- [Information]:
--------

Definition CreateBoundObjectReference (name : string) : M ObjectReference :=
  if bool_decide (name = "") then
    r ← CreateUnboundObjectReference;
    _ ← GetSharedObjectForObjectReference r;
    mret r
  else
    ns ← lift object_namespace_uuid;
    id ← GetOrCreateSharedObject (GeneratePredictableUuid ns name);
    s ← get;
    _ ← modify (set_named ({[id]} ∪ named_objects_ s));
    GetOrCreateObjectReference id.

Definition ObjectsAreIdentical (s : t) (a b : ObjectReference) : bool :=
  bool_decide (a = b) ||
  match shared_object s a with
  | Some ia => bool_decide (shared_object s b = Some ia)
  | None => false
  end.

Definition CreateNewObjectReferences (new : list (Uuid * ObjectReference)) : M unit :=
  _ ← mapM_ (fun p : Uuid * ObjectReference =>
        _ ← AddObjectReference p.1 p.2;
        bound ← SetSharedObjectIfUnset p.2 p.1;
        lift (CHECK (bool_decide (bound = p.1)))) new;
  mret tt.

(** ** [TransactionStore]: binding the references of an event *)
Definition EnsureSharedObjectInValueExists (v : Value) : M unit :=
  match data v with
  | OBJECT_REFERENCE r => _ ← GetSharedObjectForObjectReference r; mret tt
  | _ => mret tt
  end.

--------

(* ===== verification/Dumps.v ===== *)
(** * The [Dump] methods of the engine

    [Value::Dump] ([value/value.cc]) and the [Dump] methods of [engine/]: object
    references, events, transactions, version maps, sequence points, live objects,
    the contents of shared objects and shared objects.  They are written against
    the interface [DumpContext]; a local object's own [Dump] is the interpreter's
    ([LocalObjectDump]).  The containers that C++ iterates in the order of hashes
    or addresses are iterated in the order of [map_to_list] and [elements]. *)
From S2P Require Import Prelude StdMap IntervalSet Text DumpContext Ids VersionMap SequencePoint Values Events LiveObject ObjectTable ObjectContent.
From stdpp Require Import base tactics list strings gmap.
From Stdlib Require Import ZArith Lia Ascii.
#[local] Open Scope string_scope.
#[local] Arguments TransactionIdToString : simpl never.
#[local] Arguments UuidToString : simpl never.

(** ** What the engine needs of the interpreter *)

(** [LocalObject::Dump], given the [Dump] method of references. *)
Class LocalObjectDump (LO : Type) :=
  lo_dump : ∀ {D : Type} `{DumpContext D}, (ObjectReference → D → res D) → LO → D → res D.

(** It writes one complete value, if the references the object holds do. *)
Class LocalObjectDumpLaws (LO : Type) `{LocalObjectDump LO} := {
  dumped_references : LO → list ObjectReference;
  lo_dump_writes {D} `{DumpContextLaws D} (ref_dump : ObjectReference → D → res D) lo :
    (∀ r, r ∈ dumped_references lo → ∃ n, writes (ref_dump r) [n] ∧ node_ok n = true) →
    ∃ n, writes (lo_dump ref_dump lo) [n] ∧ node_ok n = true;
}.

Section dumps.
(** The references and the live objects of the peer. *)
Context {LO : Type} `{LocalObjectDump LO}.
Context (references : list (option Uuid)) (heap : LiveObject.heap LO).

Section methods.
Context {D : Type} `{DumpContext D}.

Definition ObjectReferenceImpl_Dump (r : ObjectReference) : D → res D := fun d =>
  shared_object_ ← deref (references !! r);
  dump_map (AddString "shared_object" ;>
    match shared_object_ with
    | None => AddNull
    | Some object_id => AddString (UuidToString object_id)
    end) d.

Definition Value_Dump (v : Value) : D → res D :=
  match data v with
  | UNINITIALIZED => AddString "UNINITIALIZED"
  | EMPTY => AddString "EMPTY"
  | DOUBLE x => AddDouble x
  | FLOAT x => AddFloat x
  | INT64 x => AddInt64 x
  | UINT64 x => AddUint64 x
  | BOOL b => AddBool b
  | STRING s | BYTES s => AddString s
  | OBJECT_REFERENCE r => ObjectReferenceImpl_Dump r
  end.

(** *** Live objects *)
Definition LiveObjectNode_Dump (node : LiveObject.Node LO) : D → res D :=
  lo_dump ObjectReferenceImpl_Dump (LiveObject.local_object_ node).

--------

- [Work request]: All lines in the records above that contain "lift" are to be reported.

- [Exercise answer]:
    ns ← lift object_namespace_uuid;
        lift (CHECK (bool_decide (bound = p.1)))) new;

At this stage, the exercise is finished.